All linear and cyclic peptides, with linker lengths ranging from 1–3 Gly residues, proved to be stable during 100 ns MD simulations (Supplementary Figure S6). As the peptides contained two repeats of the 4D11 epitope they were each aligned individually with the 4D11-bound peptide from the crystal structure. RMSD values were calculated using the backbone atoms of residues involved in 4D11 binding (MSP215–19). As expected, owing to the additional constraints, the cyclic peptides were more stable, with less variation and flexibility than the linear peptides. In most cases, the conformations of both epitopes in the peptide were within 2.5 Å RMSD of the 4D11-bound conformation. However, there were instances of one side of the peptide straying from the bound conformation more than the other. This was most pronounced in C3, with one face of the peptide having a RMSD of 2 Å and the other a RMSD of 3 Å.
Following the MD simulations, each peptide was synthesised by standard Fmoc synthesis. Orthogonal protection of cysteines was used to ensure that the desired disulfide bond was formed, leaving a single free cysteine for conjugation to an appropriate carrier for immunisation. This complicated the synthesis of backbone-cyclised peptides as cysteine de-protection conditions also cleaved the peptide from the resin. Consequently, disulfide bond formation and cyclisation coupling were performed in solution. To determine if the additions incorporated into the dimer sequence hindered binding to 4D11, SPR was used to measure their binding affinity to the mAb (Table 2). All peptides were able to bind 4D11, with the strongest binding peptides, A1 and K209A, both having a Kd of 0.2 µM and the weakest, D1, a Kd of 2.38 µM. All linear and cyclic peptides showed tight binding to 4D11, and in both cases the peptides with the shorter linker length of a single Gly residue, L1 and C1, had the strongest affinities of 0.47 and 0.44 µM, respectively. For both the linear and the cyclic peptides, affinity decreased slightly with increasing linker length, consistent with our design intent that greater conformational restraint should favour 4D11 binding. Therefore, L1 and C1 were chosen for immunisations, along with the unconstrained dimer D1, MSP2207–222 K209A, and the corresponding wild-type peptide, A1. For immunisations, the commonly used carrier protein, keyhole limpet hemocyanin (KLH) was chosen. As conjugation to KLH required a free thiol, an additional cysteine residue was included in all of the peptides (Figure 2).

3.3. mAbs 4D11 and 9H4 Bind to Their Epitopes in Peptide-KLH Conjugates

ELISA was used to assess whether mAbs 4D11 and 9H4 could still recognise the KLH-conjugated peptides using a mixture of full-length 3D7 and FC27 MSP2 as a positive control antigen (Figure 3A). 4D11 mAb was able to bind all peptide conjugates, with C1-KLH the tightest binder, having an EC50 of 0.009 µg/mL, followed by L1-KLH and D1-KLH with EC50 of 0.02 and 0.07 µg/mL, respectively. The A1-KLH and K209A-KLH conjugates had weaker binding (EC50 of 0.21 and 0.12 µg/mL, respectively) when compared to other peptide conjugates. This suggests that the dimeric peptides may be stabilised in a conformation that is more favourable for mAb binding. Additionally, the close proximity of the C-terminal cysteine conjugation to the 4D11 epitope in A1-KLH and K209A-KLH may hinder binding of 4D11 to these two conjugates. 9H4 mAb bound the A1-KLH conjugate but not the K209A-KLH conjugate, confirming that the mutation of residue Lys209 to Ala had successfully inhibited recognition by this mAb (Figure 3B).

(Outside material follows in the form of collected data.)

Lemma begin_frames o s : frames s (begin o s).
Proof using.
  assert (∀ s s', impls s' = impls s → trace s' = trace s → frames s s') as Hsame by apply frames_refl.
  destruct o as [r | u | a r | a f | a g cap | a | a]; cbn [begin].
  - eapply frames_trans; [| apply frames_new]. by apply Hsame.
  - eapply frames_trans; [| apply frames_new]. by apply Hsame.
  - by apply Hsame.
  - destruct (bool_decide _); [| by apply Hsame].
    eapply frames_trans; [by apply (Hsame s (set_handles s (fresh s :: handles s))) |]. eapply frames_trans; [apply frames_new | by apply Hsame].
  - destruct (_ && _); [| by apply Hsame].
    eapply frames_trans; [by apply (Hsame s (set_handles s (fresh s :: handles s))) |]. eapply frames_trans; [apply frames_new | by apply Hsame].
  - destruct (bool_decide _); by apply Hsame.
  - by apply Hsame.
Qed.

(** *** Invariants of all runs *)

Lemma NoDup_snoc_id (l : list Id) x : NoDup l → x ∉ l → NoDup (l ++ [x]).
Proof using. intros Hl Hx. apply NoDup_app. split_and!; [done | by intros y Hy ->%list_elem_of_singleton | apply NoDup_singleton]. Qed.

Definition once (s : Futures) : Prop := NoDup (calls s) ∧ ∀ b, b ∈ calls s → is_Some (impls s !! b).

Lemma once_step s s' dropped :
  calls s ≡ₚ dropped ++ calls s' → (∀ a, is_Some (impls s !! a) → is_Some (impls s' !! a)) → once s → once s'.
Proof using.
  intros Hp Hf [Hn Hb]. rewrite Hp in Hn. apply NoDup_app in Hn as (_ & _ & Hn). split; [done |].
  intros b Hin. apply Hf, Hb. rewrite Hp. apply elem_of_app. by right.
Qed.

Lemma frames_some s s' a : frames s s' → is_Some (impls s !! a) → is_Some (impls s' !! a).
Proof using. intros Hf [k Hk]. destruct (fr_fwd _ _ Hf a k Hk) as (k' & Hk' & _). eauto. Qed.

Definition cancel_events_ok (s : Futures) : Prop :=
  NoDup (omap cancelled_id (trace s)) ∧
  ∀ a u, Ev_cancelled a u ∈ trace s ↔
    ∃ k, impls s !! a = Some k ∧ i_origin k = Origin_make (Some u) ∧ i_alive k = false ∧ d_done k = false.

3.4. Peptide-KLH Conjugates Were Able to Induce Epitope-Specific Antibody Responses

Anti-peptide antibody titres in the sera of immunised mice were determined using ELISA plates coated with the corresponding peptide-bovine serum albumin (BSA) conjugates. All BSA-peptide conjugates showed a 4D11 IgG response (Supplementary Figure S7). Median endpoint titres were comparable between the positive control MSP2 mouse sera (1.7 × 104) and all the sera from mice immunised with peptide-KLH conjugates (Figure 4). L1-KLH and C1-KLH sera had a higher median endpoint titre of 1.7 × 104 and 1.6 × 104, respectively, when compared to the less conformationally stable D1-KLH (1.1 × 104). The two peptides containing the full 17-residue native sequences, A1-KLH and K209A-KLH, had lower median titres of 0.8 × 104 and 0.9 × 104, respectively. To confirm that the maleimide linker present in each conjugate was not eliciting a response, a non-related peptide was conjugated to BSA and coated on the plate. None of the pooled sera showed any response to this conjugate at 1000-fold dilution (Supplementary Figure S8). However, most sera had a strong response towards the carrier protein when tested for binding against unconjugated KLH (Supplementary Figure S9). These results indicate that immunisation with peptide-conjugates can induce a peptide-specific response of comparable magnitude to the much larger full-length antigen.

3.5. Peptide-KLH Conjugates Induced Antibodies Recognising the 4D11-Specific Epitope

To characterise the response against these dimeric peptides further, the specificity of the induced antibodies was determined by indirect ELISA using an array of nine biotinylated peptides that spanned the epitopes recognised by the 4D11 and 9H4 mAbs (peptides A-I) (Table 3). Peptides C and D spanned the 9H4 epitope, whilst peptides E to G spanned the 4D11 epitope. The 3D7 + FC27 MSP2 mixture elicited a response towards peptides C-F, encompassing both the 9H4 and 4D11 epitopes (Figure 5). However, the response against MSP2 was largely dominated by a single mouse in the group. In contrast, responses against each of the dimeric peptide-KLH conjugates (D1, C1, and L1) were more consistent across the groups, and were almost exclusively directed to the 4D11 epitope. Only one instance of cross reactivity was observed, with one mouse in the L1 cohort generating antibodies that recognised peptide D. The lack of binding to the adjacent peptide C suggests that these antibodies recognised residues closer to the peptide C-terminus, probably the GNKENC residues that are present in the immunising peptide.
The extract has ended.